*** Task material
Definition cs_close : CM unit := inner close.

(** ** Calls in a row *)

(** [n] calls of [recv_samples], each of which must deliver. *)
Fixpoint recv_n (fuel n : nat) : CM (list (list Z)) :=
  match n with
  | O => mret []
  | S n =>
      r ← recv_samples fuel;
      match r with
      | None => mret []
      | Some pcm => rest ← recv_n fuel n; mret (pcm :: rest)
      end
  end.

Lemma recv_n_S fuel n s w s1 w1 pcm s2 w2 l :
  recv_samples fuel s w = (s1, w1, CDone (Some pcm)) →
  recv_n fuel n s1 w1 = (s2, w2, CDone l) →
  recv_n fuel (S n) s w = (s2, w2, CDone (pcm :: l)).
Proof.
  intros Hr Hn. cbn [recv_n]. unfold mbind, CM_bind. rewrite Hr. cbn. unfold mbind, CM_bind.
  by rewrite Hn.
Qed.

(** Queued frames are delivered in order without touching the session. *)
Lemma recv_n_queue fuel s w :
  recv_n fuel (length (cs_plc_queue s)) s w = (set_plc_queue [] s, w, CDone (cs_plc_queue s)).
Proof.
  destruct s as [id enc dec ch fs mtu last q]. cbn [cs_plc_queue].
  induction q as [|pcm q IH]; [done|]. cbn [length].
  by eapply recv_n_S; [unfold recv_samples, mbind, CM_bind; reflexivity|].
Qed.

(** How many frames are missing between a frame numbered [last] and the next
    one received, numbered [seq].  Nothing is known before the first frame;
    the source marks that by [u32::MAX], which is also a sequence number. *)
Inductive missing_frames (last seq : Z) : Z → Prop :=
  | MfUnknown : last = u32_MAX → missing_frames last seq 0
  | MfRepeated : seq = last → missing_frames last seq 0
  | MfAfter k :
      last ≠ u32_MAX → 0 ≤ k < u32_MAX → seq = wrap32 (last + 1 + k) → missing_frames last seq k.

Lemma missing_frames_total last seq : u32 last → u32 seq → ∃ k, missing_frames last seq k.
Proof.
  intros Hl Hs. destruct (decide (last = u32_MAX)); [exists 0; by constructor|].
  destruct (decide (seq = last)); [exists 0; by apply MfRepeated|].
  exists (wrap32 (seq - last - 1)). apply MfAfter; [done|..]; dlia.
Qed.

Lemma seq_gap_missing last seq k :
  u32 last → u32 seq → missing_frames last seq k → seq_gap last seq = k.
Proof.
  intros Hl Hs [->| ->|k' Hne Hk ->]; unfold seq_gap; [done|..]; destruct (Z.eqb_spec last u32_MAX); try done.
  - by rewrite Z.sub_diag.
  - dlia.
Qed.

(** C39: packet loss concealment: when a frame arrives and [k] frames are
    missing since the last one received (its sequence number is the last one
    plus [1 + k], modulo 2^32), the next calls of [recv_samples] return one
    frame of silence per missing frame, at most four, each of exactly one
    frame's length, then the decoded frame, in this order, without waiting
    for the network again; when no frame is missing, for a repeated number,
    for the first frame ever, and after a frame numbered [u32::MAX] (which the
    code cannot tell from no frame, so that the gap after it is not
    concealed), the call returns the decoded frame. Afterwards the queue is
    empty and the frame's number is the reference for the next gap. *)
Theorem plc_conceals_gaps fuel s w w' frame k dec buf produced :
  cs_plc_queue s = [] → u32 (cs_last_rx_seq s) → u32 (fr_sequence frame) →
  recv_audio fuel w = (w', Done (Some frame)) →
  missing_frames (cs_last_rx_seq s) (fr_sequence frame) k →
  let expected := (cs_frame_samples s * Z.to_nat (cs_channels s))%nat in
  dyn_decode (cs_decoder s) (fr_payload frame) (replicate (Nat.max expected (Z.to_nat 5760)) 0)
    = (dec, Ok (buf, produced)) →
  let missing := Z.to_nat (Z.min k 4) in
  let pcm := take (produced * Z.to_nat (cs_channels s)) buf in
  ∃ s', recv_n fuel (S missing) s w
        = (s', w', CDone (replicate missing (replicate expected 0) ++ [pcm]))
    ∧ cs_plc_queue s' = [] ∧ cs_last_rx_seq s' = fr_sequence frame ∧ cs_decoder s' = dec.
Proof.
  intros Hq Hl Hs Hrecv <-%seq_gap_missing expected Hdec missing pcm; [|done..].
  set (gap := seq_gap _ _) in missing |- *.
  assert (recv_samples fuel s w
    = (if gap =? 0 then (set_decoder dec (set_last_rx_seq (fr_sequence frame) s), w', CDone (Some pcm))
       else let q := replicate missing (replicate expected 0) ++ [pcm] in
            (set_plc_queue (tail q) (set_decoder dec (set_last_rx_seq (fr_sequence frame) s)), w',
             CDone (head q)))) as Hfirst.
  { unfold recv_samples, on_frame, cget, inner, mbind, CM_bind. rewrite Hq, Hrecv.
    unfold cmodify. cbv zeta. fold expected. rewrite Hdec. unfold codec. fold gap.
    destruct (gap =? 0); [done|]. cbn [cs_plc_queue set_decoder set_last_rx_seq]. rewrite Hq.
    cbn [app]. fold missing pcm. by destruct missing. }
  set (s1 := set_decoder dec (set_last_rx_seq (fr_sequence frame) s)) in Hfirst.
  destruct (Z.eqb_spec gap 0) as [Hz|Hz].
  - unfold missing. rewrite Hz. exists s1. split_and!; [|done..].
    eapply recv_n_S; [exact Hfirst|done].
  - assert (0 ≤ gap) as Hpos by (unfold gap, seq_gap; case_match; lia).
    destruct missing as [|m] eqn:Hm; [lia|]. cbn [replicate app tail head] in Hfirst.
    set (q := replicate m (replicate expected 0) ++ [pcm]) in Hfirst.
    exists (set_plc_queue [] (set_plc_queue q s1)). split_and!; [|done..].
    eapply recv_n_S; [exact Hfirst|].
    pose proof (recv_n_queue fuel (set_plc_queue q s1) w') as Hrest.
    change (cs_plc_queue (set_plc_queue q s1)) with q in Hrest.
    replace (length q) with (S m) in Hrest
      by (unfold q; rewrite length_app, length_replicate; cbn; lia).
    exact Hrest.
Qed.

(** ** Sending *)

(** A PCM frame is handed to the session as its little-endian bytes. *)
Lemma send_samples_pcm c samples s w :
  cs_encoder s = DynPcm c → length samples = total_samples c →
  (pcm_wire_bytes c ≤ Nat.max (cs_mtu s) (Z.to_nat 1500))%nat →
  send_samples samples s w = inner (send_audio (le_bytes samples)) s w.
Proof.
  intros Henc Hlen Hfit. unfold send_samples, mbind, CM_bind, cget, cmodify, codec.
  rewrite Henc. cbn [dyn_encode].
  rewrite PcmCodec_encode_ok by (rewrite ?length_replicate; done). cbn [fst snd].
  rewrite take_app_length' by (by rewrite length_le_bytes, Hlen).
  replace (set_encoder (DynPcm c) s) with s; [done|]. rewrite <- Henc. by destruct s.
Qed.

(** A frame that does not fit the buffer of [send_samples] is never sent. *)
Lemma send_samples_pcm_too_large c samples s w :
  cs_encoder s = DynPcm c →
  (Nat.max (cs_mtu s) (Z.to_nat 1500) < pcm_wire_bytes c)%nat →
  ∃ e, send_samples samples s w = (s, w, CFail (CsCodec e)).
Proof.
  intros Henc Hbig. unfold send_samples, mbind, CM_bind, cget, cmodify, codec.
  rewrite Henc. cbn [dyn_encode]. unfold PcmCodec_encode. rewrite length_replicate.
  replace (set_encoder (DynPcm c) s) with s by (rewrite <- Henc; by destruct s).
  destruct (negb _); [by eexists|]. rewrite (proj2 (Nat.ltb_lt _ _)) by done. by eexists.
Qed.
******
*** Task material
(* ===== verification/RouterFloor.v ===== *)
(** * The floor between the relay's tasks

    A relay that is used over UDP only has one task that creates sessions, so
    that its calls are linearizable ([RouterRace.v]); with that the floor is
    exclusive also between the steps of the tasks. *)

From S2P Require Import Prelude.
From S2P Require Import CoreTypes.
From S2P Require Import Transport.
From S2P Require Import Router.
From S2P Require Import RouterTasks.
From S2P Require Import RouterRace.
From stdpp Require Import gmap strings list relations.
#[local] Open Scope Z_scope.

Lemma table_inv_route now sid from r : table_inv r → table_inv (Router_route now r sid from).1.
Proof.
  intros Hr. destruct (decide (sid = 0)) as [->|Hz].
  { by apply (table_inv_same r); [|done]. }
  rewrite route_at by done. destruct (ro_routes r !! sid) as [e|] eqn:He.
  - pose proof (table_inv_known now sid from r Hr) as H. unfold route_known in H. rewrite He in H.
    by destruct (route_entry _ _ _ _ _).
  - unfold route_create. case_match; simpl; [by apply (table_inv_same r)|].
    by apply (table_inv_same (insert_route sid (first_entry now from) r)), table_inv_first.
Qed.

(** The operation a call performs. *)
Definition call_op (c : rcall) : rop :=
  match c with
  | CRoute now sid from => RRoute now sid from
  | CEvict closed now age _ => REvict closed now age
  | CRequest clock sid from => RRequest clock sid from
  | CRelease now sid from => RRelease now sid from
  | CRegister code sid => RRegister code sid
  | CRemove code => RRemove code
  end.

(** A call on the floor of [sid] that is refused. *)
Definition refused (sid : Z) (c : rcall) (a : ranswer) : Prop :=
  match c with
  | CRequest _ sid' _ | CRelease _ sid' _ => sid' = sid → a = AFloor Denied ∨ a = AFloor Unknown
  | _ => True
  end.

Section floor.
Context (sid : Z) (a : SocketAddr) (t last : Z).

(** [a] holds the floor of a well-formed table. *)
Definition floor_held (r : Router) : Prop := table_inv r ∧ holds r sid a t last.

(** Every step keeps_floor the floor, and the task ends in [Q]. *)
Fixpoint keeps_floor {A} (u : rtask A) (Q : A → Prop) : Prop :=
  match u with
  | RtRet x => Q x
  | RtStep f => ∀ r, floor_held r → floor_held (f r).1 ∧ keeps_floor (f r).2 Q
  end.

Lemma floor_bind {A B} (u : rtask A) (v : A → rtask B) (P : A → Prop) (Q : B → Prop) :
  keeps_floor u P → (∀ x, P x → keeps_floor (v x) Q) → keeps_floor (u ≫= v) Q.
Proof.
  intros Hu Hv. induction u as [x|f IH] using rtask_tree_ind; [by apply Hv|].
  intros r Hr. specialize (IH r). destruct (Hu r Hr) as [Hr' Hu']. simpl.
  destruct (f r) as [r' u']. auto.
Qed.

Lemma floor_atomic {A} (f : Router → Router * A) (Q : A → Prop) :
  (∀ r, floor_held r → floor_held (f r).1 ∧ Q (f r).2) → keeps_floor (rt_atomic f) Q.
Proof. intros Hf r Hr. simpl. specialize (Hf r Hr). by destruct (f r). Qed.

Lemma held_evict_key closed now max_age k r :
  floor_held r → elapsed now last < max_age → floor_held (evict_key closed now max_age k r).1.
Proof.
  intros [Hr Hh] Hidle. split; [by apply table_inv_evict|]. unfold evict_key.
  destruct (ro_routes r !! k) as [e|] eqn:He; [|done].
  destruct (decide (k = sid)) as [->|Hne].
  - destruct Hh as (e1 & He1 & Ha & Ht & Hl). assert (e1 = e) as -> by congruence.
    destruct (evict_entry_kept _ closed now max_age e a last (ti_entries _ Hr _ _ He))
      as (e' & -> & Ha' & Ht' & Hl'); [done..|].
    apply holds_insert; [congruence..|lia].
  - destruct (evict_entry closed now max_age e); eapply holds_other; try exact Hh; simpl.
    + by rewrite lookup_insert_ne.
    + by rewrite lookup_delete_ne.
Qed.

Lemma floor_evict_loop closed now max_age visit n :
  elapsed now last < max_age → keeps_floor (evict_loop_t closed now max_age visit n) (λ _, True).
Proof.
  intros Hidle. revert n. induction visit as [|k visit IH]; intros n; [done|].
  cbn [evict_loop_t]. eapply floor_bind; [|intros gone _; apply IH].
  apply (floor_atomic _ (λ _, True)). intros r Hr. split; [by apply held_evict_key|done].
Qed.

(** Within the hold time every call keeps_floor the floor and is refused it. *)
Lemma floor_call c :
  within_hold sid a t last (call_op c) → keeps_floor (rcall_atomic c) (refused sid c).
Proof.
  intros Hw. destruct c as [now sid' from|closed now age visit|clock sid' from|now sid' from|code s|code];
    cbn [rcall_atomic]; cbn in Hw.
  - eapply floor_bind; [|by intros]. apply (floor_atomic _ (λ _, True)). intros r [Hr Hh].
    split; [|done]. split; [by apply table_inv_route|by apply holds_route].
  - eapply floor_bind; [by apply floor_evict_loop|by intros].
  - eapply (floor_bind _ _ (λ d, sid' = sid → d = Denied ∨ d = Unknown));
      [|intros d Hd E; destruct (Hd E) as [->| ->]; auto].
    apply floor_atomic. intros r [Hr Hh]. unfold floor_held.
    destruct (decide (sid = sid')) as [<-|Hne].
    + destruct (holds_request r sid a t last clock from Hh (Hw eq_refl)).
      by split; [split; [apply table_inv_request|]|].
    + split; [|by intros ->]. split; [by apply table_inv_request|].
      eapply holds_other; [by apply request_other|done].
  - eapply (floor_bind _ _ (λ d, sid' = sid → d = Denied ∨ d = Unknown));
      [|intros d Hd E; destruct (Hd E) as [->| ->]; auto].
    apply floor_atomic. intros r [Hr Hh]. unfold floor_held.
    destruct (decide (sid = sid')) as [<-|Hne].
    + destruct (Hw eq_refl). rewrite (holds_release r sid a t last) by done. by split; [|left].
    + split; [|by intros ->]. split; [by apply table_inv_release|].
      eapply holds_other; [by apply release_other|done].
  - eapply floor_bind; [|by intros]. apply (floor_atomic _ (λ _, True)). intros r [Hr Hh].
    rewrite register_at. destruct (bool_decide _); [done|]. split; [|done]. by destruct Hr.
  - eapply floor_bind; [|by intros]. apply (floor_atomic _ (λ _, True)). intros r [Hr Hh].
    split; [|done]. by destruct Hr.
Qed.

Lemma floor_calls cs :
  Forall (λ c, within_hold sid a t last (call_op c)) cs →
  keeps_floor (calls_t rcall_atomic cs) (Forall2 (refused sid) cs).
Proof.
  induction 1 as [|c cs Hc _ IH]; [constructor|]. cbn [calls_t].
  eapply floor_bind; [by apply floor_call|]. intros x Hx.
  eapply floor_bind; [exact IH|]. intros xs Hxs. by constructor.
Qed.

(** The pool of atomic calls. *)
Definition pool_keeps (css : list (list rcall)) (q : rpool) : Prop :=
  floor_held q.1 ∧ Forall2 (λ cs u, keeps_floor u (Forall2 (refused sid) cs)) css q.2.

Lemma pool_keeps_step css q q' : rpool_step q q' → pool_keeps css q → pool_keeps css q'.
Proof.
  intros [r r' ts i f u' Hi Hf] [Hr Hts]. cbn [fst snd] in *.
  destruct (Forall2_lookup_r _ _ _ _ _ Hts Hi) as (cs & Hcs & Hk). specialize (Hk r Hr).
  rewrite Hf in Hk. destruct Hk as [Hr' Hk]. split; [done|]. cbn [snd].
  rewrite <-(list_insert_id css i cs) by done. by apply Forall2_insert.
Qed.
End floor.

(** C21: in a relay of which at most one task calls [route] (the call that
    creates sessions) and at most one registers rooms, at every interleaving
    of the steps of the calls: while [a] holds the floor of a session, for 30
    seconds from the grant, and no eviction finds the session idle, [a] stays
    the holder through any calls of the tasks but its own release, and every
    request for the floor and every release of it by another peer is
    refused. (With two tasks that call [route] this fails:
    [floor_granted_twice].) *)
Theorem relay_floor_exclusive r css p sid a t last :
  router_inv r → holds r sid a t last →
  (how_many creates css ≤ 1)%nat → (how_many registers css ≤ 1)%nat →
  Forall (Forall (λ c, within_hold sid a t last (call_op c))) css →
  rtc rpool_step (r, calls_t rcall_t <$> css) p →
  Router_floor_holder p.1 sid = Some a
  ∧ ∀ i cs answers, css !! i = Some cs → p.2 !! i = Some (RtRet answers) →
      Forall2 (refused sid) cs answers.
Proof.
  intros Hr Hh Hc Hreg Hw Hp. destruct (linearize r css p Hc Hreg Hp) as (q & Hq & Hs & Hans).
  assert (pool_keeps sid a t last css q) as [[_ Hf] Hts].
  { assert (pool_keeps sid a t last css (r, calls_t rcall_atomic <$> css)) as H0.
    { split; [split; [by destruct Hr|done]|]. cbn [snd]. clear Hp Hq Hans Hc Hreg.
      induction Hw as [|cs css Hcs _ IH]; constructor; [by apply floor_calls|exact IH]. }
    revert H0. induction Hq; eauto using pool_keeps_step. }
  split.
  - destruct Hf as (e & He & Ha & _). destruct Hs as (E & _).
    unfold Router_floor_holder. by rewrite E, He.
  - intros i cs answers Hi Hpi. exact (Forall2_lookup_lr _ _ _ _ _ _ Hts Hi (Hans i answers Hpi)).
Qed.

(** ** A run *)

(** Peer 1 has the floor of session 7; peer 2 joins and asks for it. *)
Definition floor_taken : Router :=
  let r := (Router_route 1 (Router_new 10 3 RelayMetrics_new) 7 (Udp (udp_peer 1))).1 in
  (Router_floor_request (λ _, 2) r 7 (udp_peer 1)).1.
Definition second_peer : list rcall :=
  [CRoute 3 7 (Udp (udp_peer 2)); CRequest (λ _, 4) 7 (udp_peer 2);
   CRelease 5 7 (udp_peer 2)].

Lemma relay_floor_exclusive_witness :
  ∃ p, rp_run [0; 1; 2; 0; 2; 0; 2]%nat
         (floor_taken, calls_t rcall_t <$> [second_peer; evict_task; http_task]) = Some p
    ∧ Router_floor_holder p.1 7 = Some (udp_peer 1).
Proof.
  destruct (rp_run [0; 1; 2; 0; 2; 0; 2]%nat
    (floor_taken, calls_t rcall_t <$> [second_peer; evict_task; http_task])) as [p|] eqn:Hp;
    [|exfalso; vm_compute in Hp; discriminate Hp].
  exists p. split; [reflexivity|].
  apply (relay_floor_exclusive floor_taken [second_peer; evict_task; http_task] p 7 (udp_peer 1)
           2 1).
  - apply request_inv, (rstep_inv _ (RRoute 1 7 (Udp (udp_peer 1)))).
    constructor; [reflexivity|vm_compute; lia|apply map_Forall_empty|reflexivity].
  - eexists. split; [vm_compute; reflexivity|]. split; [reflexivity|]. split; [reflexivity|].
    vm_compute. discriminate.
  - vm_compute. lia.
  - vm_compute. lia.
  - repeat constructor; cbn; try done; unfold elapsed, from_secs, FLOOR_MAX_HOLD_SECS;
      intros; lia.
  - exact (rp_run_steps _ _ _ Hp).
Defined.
******
Read through the entries above and copy each line that has the string "order" in it.

* **Completed exercise**:
(** Queued frames are delivered in order without touching the session. *)
    frame's length, then the decoded frame, in this order, without waiting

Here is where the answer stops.